Friday, December 24, 2010

As the expedition boards the steamboat, I'll wish everyone a peaceful holiday season. May all your projects - gaming and otherwise - come to fruition in the New Year too!

Saturday, December 18, 2010

Someone's rockin' my steamboat - 4

Work on the steamboat progressed steadily this week, but as I had other projects running concurrently I only had time to take one photo of the model as it took shape. The photo below shows the basic construction complete. The upper deck is in place, the paddle-box is finished. Mini-dowels make useful supports for decks and awnings, and strips of wood bought from Michael's hobby store give the right effect for the wooden-sided paddle-box.

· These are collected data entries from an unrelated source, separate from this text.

(** The loop over the ions [lo <= nion < hi] assigns [partition_value] to
    their entries of the partition array and touches nothing else. *)
Lemma partition_loop_spec G xplasma lo hi t weight s :
  exists s',
    partition_loop G xplasma lo hi t weight s = Ret tt s'
    /\ log s' = log s
    /\ macromain s' = macromain s
    /\ (forall a j, ~ (a = Plasma.partition xplasma /\ lo <= j < hi) ->
                    mem s' a j = mem s a j)
    /\ (forall j, lo <= j < hi ->
                  mem s' (Plasma.partition xplasma) j
                  = partition_value G weight (BOLTZMANN G * t) j).
Proof.
  unfold partition_loop.
  match goal with
  | |- context [forM lo hi ?body tt s] =>
      destruct (forM_inv
                  (fun i (_ : unit) s' =>
                     log s' = log s
                     /\ macromain s' = macromain s
                     /\ (forall a j, ~ (a = Plasma.partition xplasma /\ lo <= j < i) ->
                                     mem s' a j = mem s a j)
                     /\ (forall j, lo <= j < i ->
                                   mem s' (Plasma.partition xplasma) j
                                   = partition_value G weight (BOLTZMANN G * t) j))
                  body lo hi tt s)
        as ([] & s' & E & Hl & Hm & Hframe & Hval)
  end.
  - intros i [] s0 Hi (Hl & Hm & Hframe & Hval).
    eexists tt, _. split; [reflexivity|]. cbn [log macromain mem set_mem].
    split; [exact Hl|]. split; [exact Hm|]. split.
    + intros a j Hout. rewrite upd_heap_other by (intros [-> ->]; apply Hout; split; [easy|lia]).
      apply Hframe. intros [-> Hj]. apply Hout. split; [easy|lia].
    + intros j Hj. destruct (Z.eq_dec j i) as [->|Hne].
      * apply upd_heap_same.
      * rewrite upd_heap_other by (intros [_ ->]; easy). apply Hval. lia.
  - repeat split; try reflexivity. intros j Hj. lia.
  - exists s'. split; [exact E|]. split; [exact Hl|]. split; [exact Hm|]. split.
    + intros a j Hout. apply Hframe. intros [-> Hj]. apply Hout. split; [easy|lia].
    + intros j Hj. apply Hval. lia.
Qed.

(** [get_boltzmann_populations] writes the entry [nlevden] and the
    [nlte - 1] entries after it, and touches nothing else. *)
Lemma get_boltzmann_populations_spec G levden_array nion w t z nlevden s :
  exists s',
    get_boltzmann_populations G levden_array nion w t z nlevden s = Ret 0 s'
    /\ log s' = log s
    /\ macromain s' = macromain s
    /\ (forall a j, ~ (a = levden_array
                       /\ (j = nlevden \/ nlevden < j < nlevden + Ion.nlte (ion G nion))) ->
                    mem s' a j = mem s a j)
    /\ mem s' levden_array nlevden
       = (Config.g (config G (Ion.first_nlte_level (ion G nion))) / z)%R
    /\ (forall n, 1 <= n < Ion.nlte (ion G nion) ->
                  mem s' levden_array (nlevden + n) = boltzmann_population G nion w t z n).
Proof.
  unfold get_boltzmann_populations.
  set (m0 := Ion.first_nlte_level (ion G nion)).
  set (s1 := set_mem s (upd_heap (mem s) levden_array nlevden (Config.g (config G m0) / z)%R)).
  rewrite (bind_Ret _ _ s tt s1) by reflexivity.
  match goal with
  | |- context [bind (forM 1 ?hi ?body ?l0) _] =>
      destruct (forM_inv
                  (fun i '(m, nl) s' =>
                     m = m0 + (i - 1) /\ nl = nlevden + (i - 1)
                     /\ log s' = log s
                     /\ macromain s' = macromain s
                     /\ (forall a j, ~ (a = levden_array
                                        /\ (j = nlevden \/ nlevden < j < nlevden + i)) ->
                                     mem s' a j = mem s a j)
                     /\ mem s' levden_array nlevden = (Config.g (config G m0) / z)%R
                     /\ (forall n, 1 <= n < i ->
                                   mem s' levden_array (nlevden + n)
                                   = boltzmann_population G nion w t z n))
                  body 1 hi l0 s1)
        as ([m nl] & s' & E & _ & _ & Hl & Hm & Hframe & Hg & Hval)
  end.
  - intros i [m nl] s0 Hi (-> & -> & Hl & Hm & Hframe & Hg & Hval).
    eexists (_, _), _. split; [reflexivity|]. cbn [log macromain mem set_mem].
    split; [lia|]. split; [lia|]. split; [exact Hl|]. split; [exact Hm|]. split; [|split].
    + intros a j Hout.
      rewrite upd_heap_other by (intros [-> ->]; apply Hout; split; [easy|lia]).
      apply Hframe. intros [-> Hj]. apply Hout. split; [easy|lia].
    + rewrite upd_heap_other by (intros [_ Hj]; lia). exact Hg.
    + intros n Hn. destruct (Z.eq_dec n i) as [->|Hne].
      * replace (nlevden + (i - 1) + 1) with (nlevden + i) by lia.
        rewrite upd_heap_same. unfold boltzmann_population. fold m0.
        now replace (m0 + (i - 1) + 1) with (m0 + i) by lia.
      * rewrite upd_heap_other by (intros [_ Hj]; lia). apply Hval. lia.
  - split; [lia|]. split; [lia|]. subst s1. cbn [log macromain mem set_mem].
    repeat split.
    + intros a j Hout. apply upd_heap_other. intros [-> ->]. apply Hout. split; [easy|now left].
    + apply upd_heap_same.
    + intros n Hn. lia.
  - rewrite (bind_Ret _ _ _ _ _ E). exists s'. split; [reflexivity|].
    split; [exact Hl|]. split; [exact Hm|]. split; [|split].
    + intros a j Hout. apply Hframe. intros [-> Hj]. apply Hout. split; [easy|lia].
    + exact Hg.
    + intros n Hn. apply Hval. lia.
Qed.

Lemma levels_computes_nlte G nion :
  levels_computes G nion = true -> 0 < Ion.nlte (ion G nion).
Proof.
  unfold levels_computes. intros H. apply andb_prop in H as [H _].
  apply Z.gtb_lt in H. lia.
Qed.

(** One turn of the loop of [levels]. *)
Lemma levels_body_spec G xplasma t weight nion s :
  exists s',
    levels_body G xplasma t weight nion s = Ret tt s'
    /\ log s' = log s
    /\ macromain s' = macromain s
    /\ (forall a j,
          ~ (a = Plasma.levden xplasma /\ levels_computes G nion = true
             /\ Ion.first_levden (ion G nion) <= j
                < Ion.first_levden (ion G nion) + Ion.nlte (ion G nion)) ->
          mem s' a j = mem s a j)
    /\ (levels_computes G nion = true ->
        mem s' (Plasma.levden xplasma) (Ion.first_levden (ion G nion))
        = (Config.g (config G (Ion.first_nlte_level (ion G nion)))
           / mem s (Plasma.partition xplasma) nion)%R
        /\ (forall n, 1 <= n < Ion.nlte (ion G nion) ->
                      mem s' (Plasma.levden xplasma) (Ion.first_levden (ion G nion) + n)
                      = boltzmann_population G nion weight t
                          (mem s (Plasma.partition xplasma) nion) n)).
Proof.
  unfold levels_body. destruct (levels_computes G nion) eqn:Hc.
  - unfold load at 1. rewrite (bind_Ret _ _ s (mem s (Plasma.partition xplasma) nion) s)
      by reflexivity.
    destruct (get_boltzmann_populations_spec G (Plasma.levden xplasma) nion weight t
                (mem s (Plasma.partition xplasma) nion) (Ion.first_levden (ion G nion)) s)
      as (s' & E & Hl & Hm & Hframe & Hg & Hval).
    rewrite (bind_Ret _ _ _ _ _ E). exists s'. split; [reflexivity|].
    split; [exact Hl|]. split; [exact Hm|]. split.
    + intros a j Hout. apply Hframe. intros [-> Hj]. apply Hout.
      pose proof (levels_computes_nlte G nion Hc). repeat split; lia.
    + intros _. split; assumption.
  - exists s. split; [reflexivity|]. repeat split; discriminate.
Qed.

More splints were used to build the pilot house. I diverged from the historical prototype here as I didn't want the pilot house to stand higher than the upper deck. The short length of tube on the pilot house roof is for interchangable flagpoles.

One thing this build has taught me - basswood is prone to warping when it gets wet, such as from any paint. The only recourse I found is to weigh it down with something until it gets over the nonsense.

The completed vessel is shown below. Her funnel is made from a mascara vial my wife was throwing out. I sanded the smooth plastic surface down to remove all the lettering and to prepare it to take paint, and used increasingly fine grades of paper before washing it. Once dry it took acrylic paint well. I fashioned a steam whistle from a length of wire and a bit of plastic tube, attaching it to the funnel with impact adhesive and adding the brass band for looks. It should have a cord leading from whistle to pilot house, but this is a gaming model, not a faithful replica.

The glazing in the pilot house is clear packaging material, and the detachable roof is of basswood. Just visible alongside the structure on the corner of the upper deck is a green starboard navigation lamp. A red port side lamp is fixed on the other side of the pilot house, and a clear spotlight attached to the roof just in front of the flag holder. The flag is that of the Force Publique, but can be swapped-out for one of any nationality.

The passengers gaze at the passing scenery as Captain Conrad guides his vessel.

The deck railings are made of thin string painted white and glued into place. A photo of the Roi des Belges shows a very thin strand of wire serving the purpose, 'elf & safety not being a particularly high priority back then.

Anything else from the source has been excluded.